Transcribe exactly the lines that fall between the one holding "Definition plain_element (e" and the one holding "(** The first", inclusive, from the entries below.

§ **ENTRIES SHOWN**
____________________
(** An event of the stream of the source [i]: a frame or a failure. *)
Definition on_source (i : nat) (e : event) : Prop :=
  (exists type data, e = Frame i type data) \/ (exists fatal, e = Fails i fatal).

(** The stream of the source [i] is over: the source is closed and no event
    of the stream changes anything any more. *)
Definition terminal (run : list event -> app -> app) (i : nat) (st : app) : Prop :=
  readyState_of i st = Some CLOSED
  /\ forall es, Forall (on_source i) es -> run es st = st.

(** Two questions asked one after the other; the stream of the first one
    is still open when the second one is sent. *)
Definition asked_twice : app :=
  MainB.run [Send "again" 2%Z; Opens 1] asked.

(** A page with one question asked and its stream open, in part_002. *)
Definition asked_legacy : app :=
  Part002.run [Send "q" 1%Z; Opens 0] (constructor [Placeholder] [] true).

(** [typeof d === 'object'] of a value that is not [null]: an object or
    an array. *)
Definition is_an_object (d : json) : bool :=
  match d with
  | JArr _ | JObj _ => true
  | _ => false
  end.

(** A malformed payload: empty or blank, or not a JSON text, or the text
    of a value that is neither an object nor an array ([null], a number, a
    string, a boolean).  The text of an array is not malformed: main.js
    takes it as it takes an object. *)
Definition malformed (s : string) : Prop :=
  trim s = EmptyString
  \/ JSON_parse s = None
  \/ exists d, JSON_parse s = Some d /\ is_an_object d = false.

(** The error block that [showError(d)] builds. *)
Definition errorDiv_of (d : json) : element :=
  ErrorBox (or_else (get d "error") txt_error)
           (if truthy (get d "details") then Some (ToString (get d "details")) else None).

(** A reference with the link [a] and the given content, and a page that
    holds it as its only reference. *)
Definition card_a (content : string) : card :=
  ReferenceCard "result-0" (Some "a") "T1" None content None.

Definition holding_a : app := with_referenceCards [card_a "old"] asked.

(** [{"result": {"link": "a", "content": "new"}}]. *)
Definition update_a : string :=
  "{" ++ q "result" ++ ":{" ++ q "link" ++ ":" ++ q "a" ++ ","
      ++ q "content" ++ ":" ++ q "new" ++ "}}".

(** The contents of the references whose anchor is written with the link
    [l], in the order of the pane. *)
Fixpoint contents_of (l : string) (cards : list card) : list string :=
  match cards with
  | [] => []
  | ReferenceCard _ (Some h) _ _ content _ :: rest =>
      if (h =? l)%string then content :: contents_of l rest else contents_of l rest
  | _ :: rest => contents_of l rest
  end.

(** [{"status": "fetch_progress", "progress": p}], [p] written as a number. *)
Definition progress_payload (p : string) : string :=
  "{" ++ q "status" ++ ":" ++ q "fetch_progress" ++ "," ++ q "progress" ++ ":" ++ p ++ "}".

(** A Number that the style takes as a percentage: finite and not
    negative. *)
Definition is_percentage (x : number) : bool :=
  match x with
  | S754_zero _ | S754_finite false _ _ => true
  | _ => false
  end.

(** [p] clamped to the interval from 0 to 1. *)
Definition clamp01 (p : number) : number :=
  if SFleb p (of_Z 0) then of_Z 0 else if SFleb (of_Z 1) p then of_Z 1 else p.



(** ** Further vocabulary *)

(** A text that is written into the page as it is: it has no [<], so that
    [innerHTML] makes no element of it, no backquote and no tilde, so that
    showdown makes no code block of it (a code block gets the name of its
    language as a class), and no backslash, so that a payload writes none of
    them as an escape. *)
Definition plain (s : string) : bool :=
  negb (existsb (fun n => (n =? 60) || (n =? 96) || (n =? 126) || (n =? 92)) (codes s)).

(** A value without an object in it: [null], a boolean, a number, a text,
    or an array of such values.  Its conversion to a text calls no method
    of an object. *)
Fixpoint flat (v : json) : bool :=
  match v with
  | JObj _ => false
  | JArr items =>
      (fix all (l : list json) : bool :=
         match l with
         | [] => true
         | x :: l' => flat x && all l'
         end) items
  | _ => true
  end.

(** A record: an object whose members are flat. *)
Definition record (v : json) : bool :=
  match v with
  | JObj members => forallb (fun m => flat (snd m)) members
  | _ => false
  end.

(** What a template writes of [v] is a plain text. *)
Definition writes_plain (v : value) : bool :=
  match v with
  | None => true
  | Some j => flat j && plain (json_toString j)
  end.

(** The texts of a child of the answer pane that went through [innerHTML]
    are plain. *)
Definition plain_element (e : element) : bool :=
  match e with
  | UserMessage message => plain message
  | AiMessage (Some markdown) => plain markdown
  | ErrorBox error details =>
      plain error && match details with Some d => plain d | None => true end
  | _ => true
  end.

Definition plain_pane (l : list element) : bool := forallb plain_element l.

(** An event brings plain texts only: the question that is sent, the
    payload of a frame. *)
Definition plain_event (e : event) : Prop :=
  match e with
  | Send input _ => plain input = true
  | Frame _ _ data => plain data = true
  | _ => True
  end.

(** Every character of the text is in the basic plane: one code unit. *)
Fixpoint basic_plane (s : string) : bool :=
  match s with
  | EmptyString => true
  | String c r => negb (is_lead4 (code c)) && basic_plane r
  end.

(** The number of status lines in the answer pane. *)
Definition status_lines (l : list element) : nat :=
  List.length (filter is_loading l).


(** The first pending timer fires, [n] times over. *)
Definition fire_all (n : nat) (st : app) : app :=
  Nat.iter n (timer_fires 0) st.

(** The query of a source asks a question: its first field is [message],
    and the message is not empty. *)
Definition asks (es : eventSource) : Prop :=
  exists m rest, request es = ("message", m) :: rest /\ m <> EmptyString.

(** No pending timer of [st] is cancelled in [st']. *)
Definition pending_kept (st st' : app) : Prop :=
  exists more, timers st' = (timers st ++ more)%list.


(** [{"tool_name": name, "result": result}], [result] written as JSON. *)
Definition tool_payload (name result : string) : string :=
  "{" ++ q "tool_name" ++ ":" ++ q name ++ "," ++ q "result" ++ ":" ++ result ++ "}".







(** The reference pane of [st'] and what the user chose for it are those of
    [st]: the cards, whether the pane is shown, the timers that are pending
    and the search toggle. *)
Definition same_pane (st st' : app) : Prop :=
  referenceCards st' = referenceCards st
  /\ referencesVisible st' = referencesVisible st
  /\ timers st' = timers st
  /\ searchToggle st' = searchToggle st.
____________________
§ **OUTPUT FOR THIS EXERCISE**
Definition plain_element (e : element) : bool :=
  match e with
  | UserMessage message => plain message
  | AiMessage (Some markdown) => plain markdown
  | ErrorBox error details =>
      plain error && match details with Some d => plain d | None => true end
  | _ => true
  end.

Definition plain_pane (l : list element) : bool := forallb plain_element l.

(** An event brings plain texts only: the question that is sent, the
    payload of a frame. *)
Definition plain_event (e : event) : Prop :=
  match e with
  | Send input _ => plain input = true
  | Frame _ _ data => plain data = true
  | _ => True
  end.

(** Every character of the text is in the basic plane: one code unit. *)
Fixpoint basic_plane (s : string) : bool :=
  match s with
  | EmptyString => true
  | String c r => negb (is_lead4 (code c)) && basic_plane r
  end.

(** The number of status lines in the answer pane. *)
Definition status_lines (l : list element) : nat :=
  List.length (filter is_loading l).


(** The first pending timer fires, [n] times over. *)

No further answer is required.